Skin cancer detection through attention guided dual autoencoder approach with extreme learning machine.

作者信息

Maurya Ritesh, Mahapatra Satyajit, Dutta Malay Kishore, Singh Vibhav Prakash, Karnati Mohan, Sahu Geet, Pandey Nageshwar Nath

机构信息

Amity Centre for Artificial Intelligence, Amity University, Noida, India.

Department of Information and Communication Technology, Manipal Institute of Technology, Manipal Academy of Higher Education, Manipal, 576104, India.

出版信息

Sci Rep. 2024 Aug 1;14(1):17785. doi: 10.1038/s41598-024-68749-1.

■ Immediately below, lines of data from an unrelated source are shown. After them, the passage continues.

(* ===== verification/NetIntegration.v ===== *)
(** * The integration tests of the [net] crate, run on the model
    ([crates/net/tests/*.rs]).

    A client is its codec: what it sends is encoded into the stream the server
    reads, and what it receives is decoded from the server's wire.  [served] runs
    one connection on a stream, [ran] the accept loop under a schedule of its
    tasks.  zlib is the run-length coder of [Codec], JSON is written by
    [print_json] and read by [parse_json]. *)

From S2P Require Import Prelude Utf8 Buffers Testing ProtocolError Varint Packets Codec ConnState Md5 Offline Json JsonRead JsonParse Connection Session Server Host.
From stdpp Require Import base list numbers strings.
From Stdlib Require Import Strings.Byte.

Open Scope Z_scope.
Open Scope test_scope.

#[local] Instance test_externals : Externals := {|
  inflate := run_inflate;
  deflate := run_deflate;
  md5 := rfc1321;
  json_to_string := fun j => Ok (print_json j);
  flush_error := fun _ => None;
|}.

(** ** Clients *)

(** [ServerConfig { .. }] of the tests. *)
Definition test_config (read_timeout : Z) (threshold : option Z) : ServerConfig :=
  mkServerConfig (text_component_new (bytes_of "A Pyrite Server")) 100 read_timeout threshold.

Definition test_handshake (next : NextState) : Handshake :=
  mkHandshake PROTOCOL_VERSION (bytes_of "localhost") 25565 next.

(** [client.send(item)]: the bytes on their way to the server. *)
Definition sent (codec : PacketCodec) {P} `{Packet P} (item : P) : list byte :=
  match encode deflate item (codec, bytes_mut_new) with
  | (Ok _, (_, buf)) => contents buf
  | _ => []
  end.

(** [Connection::new(server, config).run()] on what the client does, with what it
    returned and what the client was sent. *)
Definition served (config : ServerConfig) (client : list Arrival)
    (k : outcome NetError bool -> list byte -> Prop) : Prop :=
  let (result, connection) := run client (connection_new config) in k result (wire connection).

(** [client.next().await.unwrap().unwrap()], and what the client has still to read. *)
Definition received (codec : PacketCodec) (from_server : list byte)
    (k : RawPacket -> list byte -> Prop) : Prop :=
  match decode inflate codec (mkBytesMut from_server []) with
  | (Ok (Some frame), buf) => k frame (contents buf)
  | _ => False
  end.

(** ** [tests/server_list_ping.rs] *)

Module PingTests.

Definition config : ServerConfig := test_config 5 None.

Definition full_server_list_ping_exchange : Prop :=
  let payload := 0x0123456789abcdef in
  served config
    [Arrival_bytes (sent codec_new (test_handshake NextState_Status));
     Arrival_bytes (sent codec_new mkStatusRequest);
     Arrival_bytes (sent codec_new (mkPingRequest payload))] (fun result wire =>
    received codec_new wire (fun frame wire =>
      id frame = packet_id StatusResponse
      /\ unwrapped (decode_as StatusResponse frame) (fun response =>
          match from_str (A := StatusResponseJson) parse_json (json response) with
          | Some status =>
            protocol (version status) = PROTOCOL_VERSION
            /\ version_name (version status) = VERSION_NAME
            /\ players_max (players status) = 100
            /\ players_online (players status) = 0
            /\ description status = text_component_new (bytes_of "A Pyrite Server")
          | None => False
          end)
      /\ received codec_new wire (fun frame wire =>
          id frame = packet_id PongResponse
          /\ unwrapped (decode_as PongResponse frame) (fun pong => pong_payload pong = payload)
          /\ wire = []))
    /\ result = Ok true).

Definition ping_without_a_status_request_is_accepted : Prop :=
  served config
    [Arrival_bytes (sent codec_new (test_handshake NextState_Status));
     Arrival_bytes (sent codec_new (mkPingRequest (-1)))] (fun result wire =>
    received codec_new wire (fun frame _ =>
      unwrapped (decode_as PongResponse frame) (fun pong => pong_payload pong = -1))
    /\ result = Ok true).

Definition an_unknown_packet_id_closes_the_connection : Prop :=
  served config
    [Arrival_bytes (sent codec_new (test_handshake NextState_Status));
     Arrival_bytes (octets [0x01; 0x7f])] (fun result wire =>
    wire = []
    /\ (result matches Err (NetError_UnexpectedPacket _ 0x7f))).

Definition a_client_disconnecting_immediately_is_not_an_error : Prop :=
  served config [Arrival_eof] (fun result _ => result = Ok true).

Example the_ping_tests_pass :
  full_server_list_ping_exchange
  /\ ping_without_a_status_request_is_accepted
  /\ an_unknown_packet_id_closes_the_connection
  /\ a_client_disconnecting_immediately_is_not_an_error.
Proof. run_tests. Qed.

End PingTests.

(** ** [tests/login.rs] *)

Module LoginFlowTests.

Definition config (threshold : option Z) : ServerConfig := test_config 5 threshold.
Definition handshake : list byte := sent codec_new (test_handshake NextState_Login).
Definition compressed : PacketCodec := set_compression 256 codec_new.

Definition a_full_login_reaches_configuration : Prop :=
  served (config (Some 256))
    [Arrival_bytes handshake;
     Arrival_bytes (sent codec_new (mkLoginStart (bytes_of "Notch") (2 ^ 128 - 1)));
     Arrival_bytes (sent compressed mkLoginAcknowledged);
     Arrival_timeout] (fun result wire =>
    received codec_new wire (fun frame wire =>
      id frame = packet_id SetCompression
      /\ unwrapped (decode_as SetCompression frame) (fun set =>
          threshold set = 256
          /\ received (set_compression (threshold set) codec_new) wire (fun frame _ =>
              id frame = packet_id LoginSuccess
              /\ unwrapped (decode_as LoginSuccess frame) (fun success =>
                  username (profile success) = bytes_of "Notch"
                  /\ profile_uuid (profile success) = offline_uuid rfc1321 (bytes_of "Notch")
                  /\ profile_uuid (profile success) <> 2 ^ 128 - 1
                  /\ properties (profile success) = []))))
    /\ (result matches Err NetError_Timeout)).

Definition login_without_compression_skips_set_compression : Prop :=
  served (config None)
    [Arrival_bytes handshake;
     Arrival_bytes (sent codec_new (mkLoginStart (bytes_of "Steve") 0));
     Arrival_bytes (sent codec_new mkLoginAcknowledged);
     Arrival_timeout] (fun result wire =>
    received codec_new wire (fun frame _ => id frame = packet_id LoginSuccess)
    /\ (result matches Err NetError_Timeout)).

Definition an_invalid_username_is_disconnected_without_a_login_success : Prop :=
  served (config (Some 256))
    [Arrival_bytes handshake;
     Arrival_bytes (sent codec_new (mkLoginStart (bytes_of "has space") 0))] (fun result wire =>
    received codec_new wire (fun frame wire =>
      id frame = packet_id LoginDisconnect
      /\ unwrapped (decode_as LoginDisconnect frame) (fun disconnect =>
          match parse_json (reason disconnect) with
          | Some reason =>
            match member (bytes_of "text") reason with
            | Some (Json_string text) =>
                slice 8 16 text = bytes_of "username"
            | _ => False
            end
          | None => False
          end)
      /\ wire = [])
    /\ (result matches Err (NetError_InvalidUsername _))).

Definition set_compression_is_itself_sent_uncompressed : Prop :=
  served (config (Some 256))
    [Arrival_bytes handshake;
     Arrival_bytes (sent codec_new (mkLoginStart (bytes_of "Notch") 0));
     Arrival_eof] (fun _ wire =>
    received codec_new wire (fun frame wire =>
      id frame = packet_id SetCompression
      /\ received compressed wire (fun frame _ => id frame = packet_id LoginSuccess))).

Example the_login_flow_tests_pass :
  a_full_login_reaches_configuration
  /\ login_without_compression_skips_set_compression
  /\ an_invalid_username_is_disconnected_without_a_login_success
  /\ set_compression_is_itself_sent_uncompressed.
Proof. run_tests. Qed.

End LoginFlowTests.

(** ** [tests/hostile_peer.rs] *)

Module HostilePeerTests.

Definition config : ServerConfig := test_config 30 None.

Definition an_idle_peer_is_dropped_when_the_read_timeout_elapses : Prop :=
  served config
    [Arrival_bytes (sent codec_new (test_handshake NextState_Status)); Arrival_timeout] (fun result _ =>
    result matches Err NetError_Timeout).

(** The capacity of a buffer is what it holds and what was reserved of it. *)
Definition a_declared_frame_the_peer_never_sends_does_not_allocate : Prop :=
  let lying_prefix := octets [0xff; 0xff; 0x7f] in
  let ceiling := 16 * 1024 in
  unwrapped_with (decode inflate codec_new (mkBytesMut lying_prefix [])) (fun frame src =>
    frame = None
    /\ len (contents src) = len lying_prefix
    /\ len (contents src) + foldr Z.add 0 (reserves src) <= ceiling).

(** [wire.chunks(n)]. *)
Fixpoint chunks (fuel n : nat) (l : list byte) : list (list byte) :=
  match fuel, l with
  | S fuel, _ :: _ => take n l :: chunks fuel n (drop n l)
  | _, _ => []
  end.

Fixpoint decode_chunks (chunks : list (list byte)) (src : BytesMut) (decoded : option RawPacket) :
    outcome ProtocolError (option RawPacket) * BytesMut :=
  match chunks with
  | [] => (Ok decoded, src)
  | chunk :: chunks =>
    match decode inflate codec_new (mkBytesMut (contents src ++ chunk) (reserves src)) with
    | (Ok (Some frame), src) => decode_chunks chunks src (Some frame)
    | (Ok None, src) => decode_chunks chunks src decoded
    | (Err e, src) => (Err e, src)
    | (Panic, src) => (Panic, src)
    | (Diverge, src) => (Diverge, src)
    end
  end.

Definition a_large_frame_still_decodes_when_the_peer_actually_sends_it : Prop :=
  let body_len := 64 * 1024 in
  buffer (E := ProtocolError)
    (do! write_varint 0x00; put_slice (repeat xab (Z.to_nat body_len))) (fun body =>
  buffer (E := ProtocolError) (do! write_varint (len body); put_slice body) (fun wire =>
    unwrapped_with (decode_chunks (chunks 100 1024 wire) bytes_mut_new None) (fun decoded src =>
      match decoded with
      | Some frame => id frame = 0x00 /\ len (Codec.body frame) = body_len /\ contents src = []
      | None => False
      end))).

Definition a_duplicate_status_request_is_rejected : Prop :=
  served config
    [Arrival_bytes (sent codec_new (test_handshake NextState_Status));
     Arrival_bytes (sent codec_new mkStatusRequest);
     Arrival_bytes (sent codec_new mkStatusRequest)] (fun result _ =>
    result matches Err NetError_DuplicateStatusRequest).

Example the_hostile_peer_tests_pass :
  an_idle_peer_is_dropped_when_the_read_timeout_elapses
  /\ a_declared_frame_the_peer_never_sends_does_not_allocate
  /\ a_large_frame_still_decodes_when_the_peer_actually_sends_it
  /\ a_duplicate_status_request_is_rejected.
Proof. run_tests. Qed.

End HostilePeerTests.

(** ** [tests/serve.rs] *)

Module ServeTests.

Definition config : ServerConfig := test_config 60 None.

(** [serve(listener, config, options, wait)]: what happens before the shutdown
    and while draining, and whether the grace period runs out. *)
Definition ran (options : ServeOptions) (events drain_events : list HostEvent) (expired : bool)
    (k : ServeOutcome -> Prop) : Prop :=
  match host_serve config options events drain_events expired with
  | Some outcome => k outcome
  | None => False
  end.

(** A client that connects and hangs up, and one that stays and says nothing. *)
Definition dropped : list Arrival := [Arrival_eof].
Definition held : list Arrival := [].

Definition connections_beyond_the_cap_are_refused : Prop :=
  ran (mkServeOptions 1 2)
    [Host_accept dropped; Host_accept held]
    [Host_turn 0; Host_finish 0; Host_join 0] false (fun outcome =>
    outcome_accepted outcome = 1 /\ outcome_refused outcome = 1).

(** The first probe comes too early, the second is admitted. *)
Definition a_permit_is_reclaimed_when_a_connection_ends : Prop :=
  ran (mkServeOptions 1 2)
    [Host_accept dropped; Host_accept dropped; Host_turn 0; Host_finish 0; Host_accept dropped]
    [Host_turn 0; Host_finish 0; Host_join 0] false (fun outcome =>
    outcome_accepted outcome >= 2).

Definition shutdown_drains_connections_that_finish : Prop :=
  for_all (fun '(events, drain_events) =>
    ran (mkServeOptions 10 5) events drain_events false (fun outcome =>
      drained outcome = true /\ abandoned outcome = 0))
    [([Host_accept dropped; Host_turn 0; Host_finish 0], []);
     ([Host_accept dropped; Host_turn 0], [Host_finish 0; Host_join 0]);
     ([Host_accept dropped], [Host_turn 0; Host_finish 0; Host_join 0])].

Definition shutdown_abandons_connections_that_outlive_the_grace : Prop :=
  ran (mkServeOptions 10 0) [Host_accept held] [] true (fun outcome =>
    drained outcome = false /\ abandoned outcome = 1).

Example the_serve_tests_pass :
  connections_beyond_the_cap_are_refused
  /\ a_permit_is_reclaimed_when_a_connection_ends
  /\ shutdown_drains_connections_that_finish
  /\ shutdown_abandons_connections_that_outlive_the_grace.
Proof. run_tests. Qed.

End ServeTests.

DOI:10.1038/s41598-024-68749-1
PMID:39090261
原文链接:https://pmc.ncbi.nlm.nih.gov/articles/PMC11294626/
Abstract

Skin cancer is a lethal disease, and its early detection plays a pivotal role in preventing its spread to other body organs and tissues. Artificial Intelligence (AI)-based automated methods can play a significant role in its early detection. This study presents an AI-based novel approach, termed 'DualAutoELM' for the effective identification of various types of skin cancers. The proposed method leverages a network of autoencoders, comprising two distinct autoencoders: the spatial autoencoder and the FFT (Fast Fourier Transform)-autoencoder. The spatial-autoencoder specializes in learning spatial features within input lesion images whereas the FFT-autoencoder learns to capture textural and distinguishing frequency patterns within transformed input skin lesion images through the reconstruction process. The use of attention modules at various levels within the encoder part of these autoencoders significantly improves their discriminative feature learning capabilities. An Extreme Learning Machine (ELM) with a single layer of feedforward is trained to classify skin malignancies using the characteristics that were recovered from the bottleneck layers of these autoencoders. The 'HAM10000' and 'ISIC-2017' are two publicly available datasets used to thoroughly assess the suggested approach. The experimental findings demonstrate the accuracy and robustness of the proposed technique, with AUC, precision, and accuracy values for the 'HAM10000' dataset being 0.98, 97.68% and 97.66%, and for the 'ISIC-2017' dataset being 0.95, 86.75% and 86.68%, respectively. This study highlights the possibility of the suggested approach for accurate detection of skin cancer.

摘要

皮肤癌是一种致命疾病,其早期检测对于防止癌细胞扩散至身体其他器官和组织起着关键作用。基于人工智能(AI)的自动化方法在皮肤癌早期检测中可发挥重要作用。本研究提出了一种基于AI的新颖方法,称为“DualAutoELM”,用于有效识别各类皮肤癌。该方法利用了一个由两个不同的自动编码器组成的自动编码器网络:空间自动编码器和快速傅里叶变换(FFT)自动编码器。空间自动编码器专门用于学习输入病变图像中的空间特征,而FFT自动编码器则通过重建过程学习捕捉变换后的输入皮肤病变图像中的纹理和显著频率模式。在这些自动编码器的编码器部分的各个层级使用注意力模块,显著提高了它们的判别特征学习能力。使用具有单层前馈的极限学习机(ELM),根据从这些自动编码器的瓶颈层恢复的特征对皮肤恶性肿瘤进行分类。“HAM10000”和“ISIC - 2017”是两个公开可用的数据集,用于全面评估所提出的方法。实验结果证明了所提技术的准确性和稳健性,“HAM10000”数据集的AUC、精确率和准确率分别为0.98、97.68%和97.66%,“ISIC - 2017”数据集的相应值分别为0.95、86.75%和86.68%。本研究突出了所提方法准确检测皮肤癌的可能性。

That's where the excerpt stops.